### EXERCISE INSTRUCTIONS
Each line from the opening of the listing below through the line that contains "rewrite !lookup_insert_eq, delta_map_below; [done|]." is to be output exactly as written.

### STORED DATA
BEGIN
Lemma apply_loop_lookup from entries :
  sorted_by pair_key from → sorted_by de_key entries →
  ∀ k, pairs_map (apply_delta_loop from entries) !! k =
    match delta_map entries !! k with Some new => new | None => pairs_map from !! k end.
Proof.
  revert from entries. refine (merge_ind _ _ _ _ _).
  - done.
  - intros p from _ _ _ k. by rewrite apply_loop_nil_r.
  - intros e es IH Hf [Hs He]%sorted_by_cons k. rewrite apply_loop_nil_l.
    cbn [fmap list_fmap concat]. rewrite <- (apply_loop_nil_l es), lookup_push_entry.
    + rewrite delta_map_cons, IH by done. case_decide; subst; by simplify_map_eq.
    + apply pairs_map_below, apply_loop_keys; [constructor|done].
  - intros p from e es IH1 IH2 IH3 Hf He k. rewrite apply_loop_cons.
    pose proof Hf as [Hf1 Hf2]%sorted_by_cons. pose proof He as [He1 He2]%sorted_by_cons.
    destruct (bytes_cmp _ _) eqn:Hc.
    + apply bytes_cmp_eq in Hc. rewrite lookup_push_entry.
      * rewrite delta_map_cons, pairs_map_cons, IH3 by done. case_decide; subst; simplify_map_eq; [done|].
        by rewrite lookup_insert_ne by (rewrite Hc; done).
      * apply pairs_map_below, apply_loop_keys; [by rewrite <- Hc|done].
    + rewrite !pairs_map_cons. destruct (decide (k = pair_key p)) as [->|Hk].
      * rewrite !lookup_insert_eq, delta_map_below; [done|].
        constructor; [done|]. by eapply Forall_bytes_lt_trans.
      * rewrite !(lookup_insert_ne _ (pair_key p)) by done. by apply IH1.
    + apply bytes_cmp_gt in Hc. rewrite lookup_push_entry.
      * rewrite delta_map_cons, IH2 by done. case_decide; subst; by simplify_map_eq.
      * apply pairs_map_below, apply_loop_keys; [|done]. constructor; [done|].
        by eapply Forall_bytes_lt_trans.
Qed.

Lemma build_loop_sorted from to :
  sorted_by pair_key from → sorted_by pair_key to → sorted_by de_key (build_delta_loop from to).
Proof.
  revert from to. refine (merge_ind _ _ _ _ _).
  - constructor.
  - intros f from IH [Hs Hf]%sorted_by_cons Ht. rewrite build_loop_nil_r in *.
    apply sorted_by_cons. split; [by apply IH|].
    rewrite <- build_loop_nil_r. by apply build_loop_keys.
  - intros t to IH Hf [Hs Ht]%sorted_by_cons. rewrite build_loop_nil_l in *.
    apply sorted_by_cons. split; [by apply IH|].
    rewrite <- build_loop_nil_l. by apply build_loop_keys.
  - intros f from t to IH1 IH2 IH3 Hf Ht. rewrite build_loop_cons.
    pose proof Hf as [Hf1 Hf2]%sorted_by_cons. pose proof Ht as [Ht1 Ht2]%sorted_by_cons.
    destruct (bytes_cmp _ _) eqn:Hc.
    + apply bytes_cmp_eq in Hc. case_bool_decide; [|by apply IH3].
      apply sorted_by_cons. split; [by apply IH3|]. apply build_loop_keys; [|done].
      by cbn [de_key upsert]; rewrite <- Hc.
    + apply sorted_by_cons. split; [by apply IH1|]. apply build_loop_keys; [done|].
      constructor; [done|]. by eapply Forall_bytes_lt_trans.
    + apply bytes_cmp_gt in Hc. apply sorted_by_cons. split; [by apply IH2|].
      apply build_loop_keys; [|done]. constructor; [done|]. by eapply Forall_bytes_lt_trans.
Qed.

(** Applying the delta between two lists to the first gives the second. *)
Lemma apply_build_loop from to :
  sorted_by pair_key from → sorted_by pair_key to →
  apply_delta_loop from (build_delta_loop from to) = to.
Proof.
  revert from to. refine (merge_ind _ _ _ _ _).
  - done.
  - intros f from IH [Hs Hf]%sorted_by_cons Ht. rewrite build_loop_nil_r in *.
    cbn [fmap list_fmap]. rewrite apply_loop_cons. cbn [de_key removal].
    rewrite bytes_cmp_refl. by apply IH.
  - intros t to IH Hf [Hs Ht]%sorted_by_cons. rewrite build_loop_nil_l, apply_loop_nil_l in *.
    cbn [fmap list_fmap concat]. rewrite IH by done. by destruct t.
  - intros f from t to IH1 IH2 IH3 Hf Ht. rewrite build_loop_cons.
    pose proof Hf as [Hf1 Hf2]%sorted_by_cons. pose proof Ht as [Ht1 Ht2]%sorted_by_cons.
    destruct (bytes_cmp (pair_key f) (pair_key t)) eqn:Hc.
    + case_bool_decide as Hv.
      * rewrite apply_loop_cons. cbn [de_key upsert]. rewrite Hc, IH3 by done. by destruct t.
      * apply bytes_cmp_eq in Hc.
        assert (f = t) as -> by (destruct f, t; simpl in *; congruence).
        pose proof (build_loop_keys (bytes_lt (pair_key t)) from to Hf2 Ht2) as Hk.
        destruct (build_delta_loop from to) as [|e es].
        -- rewrite apply_loop_nil_r in *. f_equal. by apply IH3.
        -- apply Forall_cons in Hk as [Hk _]. rewrite apply_loop_cons, Hk. f_equal. by apply IH3.
    + rewrite apply_loop_cons. cbn [de_key removal]. rewrite bytes_cmp_refl. by apply IH1.
    + rewrite apply_loop_cons. cbn [de_key upsert]. rewrite Hc, IH2 by done. by destruct t.
Qed.

(** The delta has an entry for a key exactly when the two lists disagree on it. *)
Lemma build_loop_lookup from to :
  sorted_by pair_key from → sorted_by pair_key to →
  ∀ k, delta_map (build_delta_loop from to) !! k =
    if decide (pairs_map from !! k = pairs_map to !! k) then None
    else Some (pairs_map to !! k).
Proof.
  revert from to. refine (merge_ind _ _ _ _ _).
  - done.
  - intros f from IH [Hs Hf]%sorted_by_cons Ht k. rewrite build_loop_nil_r in *.
    cbn [fmap list_fmap]. rewrite delta_map_cons, pairs_map_cons. cbn [de_key de_value removal].
    destruct (decide (k = pair_key f)) as [->|Hk].
    + by rewrite !lookup_insert_eq.
    + rewrite !(lookup_insert_ne _ (pair_key f)) by done. by apply IH.
  - intros t to IH Hf [Hs Ht]%sorted_by_cons k. rewrite build_loop_nil_l in *.
    cbn [fmap list_fmap]. rewrite delta_map_cons, pairs_map_cons. cbn [de_key de_value upsert].
    destruct (decide (k = pair_key t)) as [->|Hk].
    + by rewrite !lookup_insert_eq.
    + rewrite !(lookup_insert_ne _ (pair_key t)) by done. by apply IH.
  - intros f from t to IH1 IH2 IH3 Hf Ht k. rewrite build_loop_cons.
    pose proof Hf as [Hf1 Hf2]%sorted_by_cons. pose proof Ht as [Ht1 Ht2]%sorted_by_cons.
    destruct (bytes_cmp _ _) eqn:Hc.
    + apply bytes_cmp_eq in Hc. rewrite !pairs_map_cons, Hc.
      destruct (decide (k = pair_key t)) as [->|Hk].
      * rewrite !lookup_insert_eq. case_bool_decide as Hv.
        -- rewrite delta_map_cons. cbn [de_key de_value upsert]. rewrite lookup_insert_eq.
           rewrite decide_False; [done|]. congruence.
        -- rewrite decide_True by congruence.
           apply delta_map_below, build_loop_keys; [by rewrite <- Hc|done].
      * rewrite !(lookup_insert_ne _ (pair_key t)) by done.
        case_bool_decide; [|by apply IH3].
        rewrite delta_map_cons, lookup_insert_ne by done. by apply IH3.
    + rewrite delta_map_cons, (pairs_map_cons f). cbn [de_key de_value removal].
      destruct (decide (k = pair_key f)) as [->|Hk].
      * rewrite !lookup_insert_eq, (pairs_map_below _ (t :: to)); [done|].
        constructor; [done|]. by eapply Forall_bytes_lt_trans.
      * rewrite !(lookup_insert_ne _ (pair_key f)) by done. by apply IH1.
    + apply bytes_cmp_gt in Hc. rewrite delta_map_cons, (pairs_map_cons t).
      cbn [de_key de_value upsert].
      destruct (decide (k = pair_key t)) as [->|Hk].
      * rewrite !lookup_insert_eq, (pairs_map_below _ (f :: from)); [done|].
        constructor; [done|]. by eapply Forall_bytes_lt_trans.
      * rewrite !(lookup_insert_ne _ (pair_key t)) by done. by apply IH2.
Qed.
(* ===== verification/NavKvBuild.v ===== *)
(** * Building a nav-kv store (crates/had-nav-kv)

    From sorted key/value pairs to the root record, the leaf pages, the levels of
    internal pages and the value pages, with the list of pages to prefetch. *)

From Stdlib Require Import Strings.Byte.
From stdpp Require Import base list list_numbers strings gmap sorting.
From S2P Require Import Prelude Utf8 Search NavKvFormat NavKvDelta NavKvRead.

Local Open Scope Z_scope.

Record NavKvBuildOutput := {
  bo_root_bytes : bytes;
  bo_pages : list bytes;
  bo_page_size : Z;
  bo_logical_bytes_len : Z;
  bo_value_bytes_len : Z;
  bo_prefetch_pages : list Z
}.

Inductive NavKvPrefetch :=
| PrefetchValue (key : bytes)
| PrefetchLookup (key : bytes).

(** ** Validation *)

Definition inline_value_len (value : bytes) : Z :=
  if len value <=? INLINE_VALUE_MAX_LEN then len value else 0.

Fixpoint validate_pairs_loop (page_size : Z) (previous : option bytes) (pairs : list NavKvPair)
    : result nav_kv_error unit :=
  match pairs with
  | [] => Ok tt
  | p :: pairs =>
      _ ← guard_err (bool_decide (pair_key p = [])) EmptyKey;
      _ ← guard_err (bool_decide (pair_value p = [])) (EmptyValue (pair_key p));
      _ ← guard_err (page_size <? LEAF_HEADER_LEN + LEAF_ENTRY_FIXED_LEN + len (pair_key p)
                                  + inline_value_len (pair_value p))
            (KeyTooLarge (pair_key p));
      _ ← check_order previous (pair_key p);
      validate_pairs_loop page_size (Some (pair_key p)) pairs
  end.

Definition validate_pairs (pairs : list NavKvPair) (page_size : Z) : result nav_kv_error unit :=
  _ ← guard_err (page_size =? 0) PageSizeZero;
  _ ← guard_err (bool_decide (pairs = [])) NoPairs;
  validate_pairs_loop page_size None pairs.

(** ** Entries

    The first loop of the builder: short values stay inline, long values are
    appended to the value bytes. *)
Fixpoint split_values (pairs : list NavKvPair) (value_bytes : bytes)
    : result nav_kv_error (list LeafEntry * bytes) :=
  match pairs with
  | [] => Ok ([], value_bytes)
  | p :: pairs =>
      value_len ← ok_or (try_into u32_max (len (pair_value p))) ValueLengthTooLarge;
      '(value, value_bytes) ←
        (if len (pair_value p) <=? INLINE_VALUE_MAX_LEN
         then Ok (Inline (pair_value p), value_bytes)
         else
           value_offset ← ok_or (try_into u32_max (len value_bytes)) ValueBytesTooLarge;
           Ok (External value_offset value_len, value_bytes ++ pair_value p));
      '(entries, value_bytes) ← split_values pairs value_bytes;
      Ok ({| le_key := pair_key p; le_val := value |} :: entries, value_bytes)
  end.

(** ** Leaf pages *)

Definition leaf_entry_encoded_len (entry : LeafEntry) : Z :=
  LEAF_ENTRY_FIXED_LEN + len (le_key entry) +
  match le_val entry with Inline value => len value | External _ _ => 0 end.

(** The packing loop: [current] is the open group and [current_size] its page size. *)
Fixpoint pack_leaf_groups (page_size : Z) (current : list LeafEntry) (current_size : Z)
    (entries : list LeafEntry) : result nav_kv_error (list (list LeafEntry)) :=
  match entries with
  | [] => Ok (match current with [] => [] | _ => [current] end)
  | entry :: entries =>
      let entry_size := leaf_entry_encoded_len entry in
      let full := negb (bool_decide (current = [])) && (page_size <? current_size + entry_size) in
      let closed := if full then [current] else [] in
      let current := if full then [] else current in
      let current_size := if full then LEAF_HEADER_LEN else current_size in
      if page_size <? current_size + entry_size then Err LeafEntryTooLarge
      else
        groups ← pack_leaf_groups page_size (current ++ [entry]) (current_size + entry_size) entries;
        Ok (closed ++ groups)
  end.

Definition group_first_key (group : list LeafEntry) : bytes :=
  match head group with Some entry => le_key entry | None => [] end.

(** The page loop: [index] counts the groups already written, [total] all of them. *)
Fixpoint write_leaf_pages (first_leaf_page total index : Z) (groups : list (list LeafEntry))
    (pages : list bytes) : result nav_kv_error (list NodeSummary * list bytes) :=
  match groups with
  | [] => Ok ([], pages)
  | group :: groups =>
      let page := wrap32 (first_leaf_page + index) in
      let next_leaf := if index + 1 <? total then Some (wrap32 (page + 1)) else None in
      encoded ← encode_leaf_page group next_leaf;
      '(summaries, pages) ←
        write_leaf_pages first_leaf_page total (index + 1) groups (pages ++ [encoded]);
      Ok ({| ns_page := page; ns_first_key := group_first_key group |} :: summaries, pages)
  end.

Definition build_leaf_pages (entries : list LeafEntry) (page_size : Z) (pages : list bytes)
    : result nav_kv_error (list NodeSummary * list bytes) :=
  groups ← pack_leaf_groups page_size [] LEAF_HEADER_LEN entries;
  first_leaf_page ← ok_or (try_into u32_max (len pages)) PageCountTooLarge;
  write_leaf_pages first_leaf_page (len groups) 0 groups pages.

(** ** Internal pages *)

Definition pivot_len (child : NodeSummary) : Z := 4 + len (ns_first_key child).

Definition internal_page_size_for_children (children : list NodeSummary)
    (extra : option NodeSummary) : Z :=
  let child_count := len children + (match extra with Some _ => 1 | None => 0 end) in
  let size := INTERNAL_HEADER_LEN + child_count * 4 in
  let size := foldl Z.add size (pivot_len <$> drop 1 children) in
  match extra with
  | Some extra => if 1 <? child_count then size + pivot_len extra else size
  | None => size
  end.

Fixpoint pack_internal_loop (page_size : Z) (current : list NodeSummary)
    (children : list NodeSummary) : result nav_kv_error (list (list NodeSummary)) :=
  match children with
  | [] => Ok (match current with [] => [] | _ => [current] end)
  | child :: children =>
      let candidate_len := len current + 1 in
      let candidate_size := internal_page_size_for_children current (Some child) in
      let full := (1 <? candidate_len) && (page_size <? candidate_size) in
      let closed := if full then [current] else [] in
      let current := (if full then [] else current) ++ [child] in
      if page_size <? internal_page_size_for_children current None
      then Err InternalChildTooLarge
      else
        groups ← pack_internal_loop page_size current children;
        Ok (closed ++ groups)
  end.

(** A last group of one child borrows from, or joins, the group before it. *)
Definition regroup_last (page_size : Z) (groups : list (list NodeSummary))
    : result nav_kv_error (list (list NodeSummary)) :=
  match reverse groups with
  | [last] :: previous :: earlier =>
      if len previous <=? 2 then
        let previous := previous ++ [last] in
        if page_size <? internal_page_size_for_children previous None
        then Err InternalRegroupTooLarge
        else Ok (reverse earlier ++ [previous])
      else
        match reverse previous with
        | moved :: kept => Ok (reverse earlier ++ [reverse kept; [moved; last]])
        | [] => Ok groups
        end
  | _ => Ok groups
  end.

Definition pack_internal_groups (children : list NodeSummary) (page_size : Z)
    : result nav_kv_error (list (list NodeSummary)) :=
  groups ← pack_internal_loop page_size [] children;
  regroup_last page_size groups.

Definition summary_first_key (group : list NodeSummary) : bytes :=
  match head group with Some child => ns_first_key child | None => [] end.

Fixpoint write_internal_pages (groups : list (list NodeSummary)) (pages : list bytes)
    : result nav_kv_error (list NodeSummary * list bytes) :=
  match groups with
  | [] => Ok ([], pages)
  | group :: groups =>
      page ← ok_or (try_into u32_max (len pages)) PageCountTooLarge;
      encoded ← encode_internal_page group;
      '(summaries, pages) ← write_internal_pages groups (pages ++ [encoded]);
      Ok ({| ns_page := page; ns_first_key := summary_first_key group |} :: summaries, pages)
  end.

Definition build_internal_level (children : list NodeSummary) (page_size : Z)
    (pages : list bytes) : result nav_kv_error (list NodeSummary * list bytes) :=
  groups ← pack_internal_groups children page_size;
  write_internal_pages groups pages.

(** [while level.len() > 1]. *)
Fixpoint build_levels (fuel : nat) (page_size : Z) (level : list NodeSummary)
    (pages : list bytes) : result nav_kv_error (list NodeSummary * list bytes) :=
  if len level <=? 1 then Ok (level, pages)
  else
    match fuel with
    | O => Err LoopBound
    | S fuel =>
        '(level, pages) ← build_internal_level level page_size pages;
        build_levels fuel page_size level pages
    end.

(** ** Value pages *)

(** [value_bytes.chunks(page_size)]. *)
Fixpoint chunks_fuel (fuel : nat) (n : nat) (l : bytes) : list bytes :=
  match fuel, l with
  | S fuel, _ :: _ => take n l :: chunks_fuel fuel n (drop n l)
  | _, _ => []
  end.
Definition chunks (n : Z) (l : bytes) : list bytes := chunks_fuel (length l) (Z.to_nat n) l.

(** ** Prefetch *)

Definition trace_page (pages : list bytes) (page : Z) (touched : gset Z)
    : option bytes * gset Z :=
  (get_at pages page, {[page]} ∪ touched).

(** Following links of a store visits each of its pages at most once. *)
Definition rounds (pages : list bytes) : nat := S (length pages).

Definition trace_extract_value (root : NavKvRoot) (pages : list bytes) (key : bytes)
    : ST (gset Z) nav_kv_error bool := λ touched,
  match extract_value (trace_page pages) (rounds pages) root key touched with
  | (Ok _, touched) => (Ok true, touched)
  | (Err Absent, touched) => (Ok false, touched)
  | (Err RoundsExceeded, touched) => (Err LoopBound, touched)
  end.

Definition trace_prefix_keys (root : NavKvRoot) (pages : list bytes) (prefix : bytes)
    : ST (gset Z) nav_kv_error (list bytes) := λ touched,
  match prefix_keys (trace_page pages) (rounds pages) (rounds pages) root prefix touched with
  | (Ok keys, touched) => (Ok keys, touched)
  | (Err Absent, touched) => (Err (PrefetchScanFailed prefix), touched)
  | (Err RoundsExceeded, touched) => (Err LoopBound, touched)
  end.

Definition trace_lookup (root : NavKvRoot) (pages : list bytes) (key : bytes)
    : ST (gset Z) nav_kv_error bool := λ touched,
  match get_value_range (trace_page pages) (rounds pages) root key touched with
  | (Ok _, touched) => (Ok true, touched)
  | (Err Absent, touched) => (Ok false, touched)
  | (Err RoundsExceeded, touched) => (Err LoopBound, touched)
  end.

(** [for key in keys { trace_extract_value(..)?; }]. *)
Fixpoint trace_values (root : NavKvRoot) (pages : list bytes) (keys : list bytes)
    : ST (gset Z) nav_kv_error unit :=
  match keys with
  | [] => mret tt
  | key :: keys => _ ← trace_extract_value root pages key; trace_values root pages keys
  end.

Fixpoint trace_extra (root : NavKvRoot) (pages : list bytes) (requests : list NavKvPrefetch)
    : ST (gset Z) nav_kv_error unit :=
  match requests with
  | [] => mret tt
  | request :: requests =>
      let key := match request with PrefetchValue key | PrefetchLookup key => key end in
      found ← match request with
              | PrefetchValue key => trace_extract_value root pages key
              | PrefetchLookup key => trace_lookup root pages key
              end;
      if (found : bool) then trace_extra root pages requests
      else st_err (PrefetchKeyMissing key)
  end.

Definition startup_prefetch_trace (root : NavKvRoot) (pages : list bytes)
    (extra_prefetch_keys : list NavKvPrefetch) : ST (gset Z) nav_kv_error bool :=
  _ ← trace_extract_value root pages (bs "contract/nav-db");
  catalog ← trace_extract_value root pages (bs "chart/catalog");
  if negb catalog then mret false
  else
    _ ← trace_extract_value root pages (bs "resource/families");
    _ ← trace_extract_value root pages (bs "weather/metar-important-stations");
    _ ← trace_extract_value root pages (bs "weather/station-catalog");
    package_keys ← trace_prefix_keys root pages (bs "package/by-id/");
    _ ← trace_values root pages package_keys;
    chart_reference_keys ← trace_prefix_keys root pages (bs "chart-reference/");
    _ ← trace_values root pages chart_reference_keys;
    chart_reference_asset_keys ←
      trace_prefix_keys root pages (bs "plate/by-id/chart-reference%3A");
    _ ← trace_values root pages chart_reference_asset_keys;
    _ ← trace_extract_value root pages (bs "vector/manifest");
    _ ← trace_extra root pages extra_prefetch_keys;
    mret true.

Definition startup_prefetch_pages (root : NavKvRoot) (pages : list bytes)
    (extra_prefetch_keys : list NavKvPrefetch) : result nav_kv_error (list Z) :=
  match startup_prefetch_trace root pages extra_prefetch_keys ∅ with
  | (Ok true, touched) => Ok (set_iter touched)
  | (Ok false, _) => Ok []
  | (Err e, _) => Err e
  end.

(** ** The builder *)

Definition build_nav_kv_strict_with_extra_prefetch_keys (pairs : list NavKvPair) (page_size : Z)
    (extra_prefetch_keys : list NavKvPrefetch) : result nav_kv_error NavKvBuildOutput :=
  _ ← validate_pairs pairs page_size;
  '(leaf_entries, value_bytes) ← split_values pairs [];
  value_bytes_len ← ok_or (try_into u32_max (len value_bytes)) ValueBytesTooLarge;
  '(level, pages) ← build_leaf_pages leaf_entries page_size [];
  '(level, pages) ← build_levels (length level) page_size level pages;
  root_page ← ok_or (ns_page <$> head level) NoRootPage;
  value_page_start ← ok_or (try_into u32_max (len pages)) PageCountTooLarge;
  let pages := pages ++ chunks page_size value_bytes in
  page_count ← ok_or (try_into u32_max (len pages)) PageCountTooLarge;
  logical_bytes_len ← ok_or (checked_mul u32_max page_count page_size) LogicalLengthTooLarge;
  entry_count ← ok_or (try_into u32_max (len pairs)) EntryCountTooLarge;
  root_without_prefetch ← build_root_bytes entry_count page_size root_page page_count
                            value_page_start value_bytes_len [];
  root ← parse_root root_without_prefetch;
  prefetch_pages ← startup_prefetch_pages root pages extra_prefetch_keys;
  root_bytes ← build_root_bytes entry_count page_size root_page page_count
                 value_page_start value_bytes_len prefetch_pages;
  Ok {| bo_root_bytes := root_bytes; bo_pages := pages; bo_page_size := page_size;
        bo_logical_bytes_len := logical_bytes_len; bo_value_bytes_len := value_bytes_len;
        bo_prefetch_pages := prefetch_pages |}.

Definition build_nav_kv_strict (pairs : list NavKvPair) (page_size : Z) :=
  build_nav_kv_strict_with_extra_prefetch_keys pairs page_size [].

(** [sort_by] on the key bytes, which is stable. *)
Fixpoint insert_pair (p : NavKvPair) (l : list NavKvPair) : list NavKvPair :=
  match l with
  | [] => [p]
  | q :: l' => if bytes_leb (pair_key p) (pair_key q) then p :: l else q :: insert_pair p l'
  end.
Definition sort_pairs (pairs : list NavKvPair) : list NavKvPair := foldr insert_pair [] pairs.

Definition build_nav_kv_sorted (pairs : list NavKvPair) (page_size : Z) :=
  build_nav_kv_strict_with_extra_prefetch_keys (sort_pairs pairs) page_size [].
Definition build_nav_kv_sorted_with_extra_prefetch_keys (pairs : list NavKvPair)
    (page_size : Z) (extra_prefetch_keys : list NavKvPrefetch) :=
  build_nav_kv_strict_with_extra_prefetch_keys (sort_pairs pairs) page_size extra_prefetch_keys.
END
### EXERCISE RESULT
Lemma apply_loop_lookup from entries :
  sorted_by pair_key from → sorted_by de_key entries →
  ∀ k, pairs_map (apply_delta_loop from entries) !! k =
    match delta_map entries !! k with Some new => new | None => pairs_map from !! k end.
Proof.
  revert from entries. refine (merge_ind _ _ _ _ _).
  - done.
  - intros p from _ _ _ k. by rewrite apply_loop_nil_r.
  - intros e es IH Hf [Hs He]%sorted_by_cons k. rewrite apply_loop_nil_l.
    cbn [fmap list_fmap concat]. rewrite <- (apply_loop_nil_l es), lookup_push_entry.
    + rewrite delta_map_cons, IH by done. case_decide; subst; by simplify_map_eq.
    + apply pairs_map_below, apply_loop_keys; [constructor|done].
  - intros p from e es IH1 IH2 IH3 Hf He k. rewrite apply_loop_cons.
    pose proof Hf as [Hf1 Hf2]%sorted_by_cons. pose proof He as [He1 He2]%sorted_by_cons.
    destruct (bytes_cmp _ _) eqn:Hc.
    + apply bytes_cmp_eq in Hc. rewrite lookup_push_entry.
      * rewrite delta_map_cons, pairs_map_cons, IH3 by done. case_decide; subst; simplify_map_eq; [done|].
        by rewrite lookup_insert_ne by (rewrite Hc; done).
      * apply pairs_map_below, apply_loop_keys; [by rewrite <- Hc|done].
    + rewrite !pairs_map_cons. destruct (decide (k = pair_key p)) as [->|Hk].
      * rewrite !lookup_insert_eq, delta_map_below; [done|].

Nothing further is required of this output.